Pull every line holding the word "match" out of the data and copy it.

━━━

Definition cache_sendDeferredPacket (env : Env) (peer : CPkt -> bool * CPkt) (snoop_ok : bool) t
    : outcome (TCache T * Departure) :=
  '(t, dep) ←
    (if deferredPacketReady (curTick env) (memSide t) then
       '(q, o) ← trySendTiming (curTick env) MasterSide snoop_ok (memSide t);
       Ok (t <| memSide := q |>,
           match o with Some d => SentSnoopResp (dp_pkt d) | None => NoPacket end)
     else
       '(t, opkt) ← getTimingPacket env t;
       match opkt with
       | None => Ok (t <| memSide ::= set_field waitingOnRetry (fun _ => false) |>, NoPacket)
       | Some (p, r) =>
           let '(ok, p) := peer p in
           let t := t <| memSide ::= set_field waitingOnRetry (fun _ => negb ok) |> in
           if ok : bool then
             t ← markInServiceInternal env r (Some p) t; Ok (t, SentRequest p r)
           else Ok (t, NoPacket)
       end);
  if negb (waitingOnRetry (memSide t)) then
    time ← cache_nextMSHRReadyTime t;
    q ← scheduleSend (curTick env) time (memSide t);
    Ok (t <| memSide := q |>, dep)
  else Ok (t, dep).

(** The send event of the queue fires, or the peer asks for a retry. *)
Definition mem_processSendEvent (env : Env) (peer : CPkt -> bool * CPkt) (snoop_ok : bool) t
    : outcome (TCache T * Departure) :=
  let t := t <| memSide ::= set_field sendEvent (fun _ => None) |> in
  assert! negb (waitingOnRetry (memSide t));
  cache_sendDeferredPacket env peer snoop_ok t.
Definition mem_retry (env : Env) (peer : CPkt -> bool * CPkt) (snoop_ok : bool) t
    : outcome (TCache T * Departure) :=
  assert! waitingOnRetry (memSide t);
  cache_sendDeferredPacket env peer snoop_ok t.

━━━

[Expected output]
           match o with Some d => SentSnoopResp (dp_pkt d) | None => NoPacket end)
       match opkt with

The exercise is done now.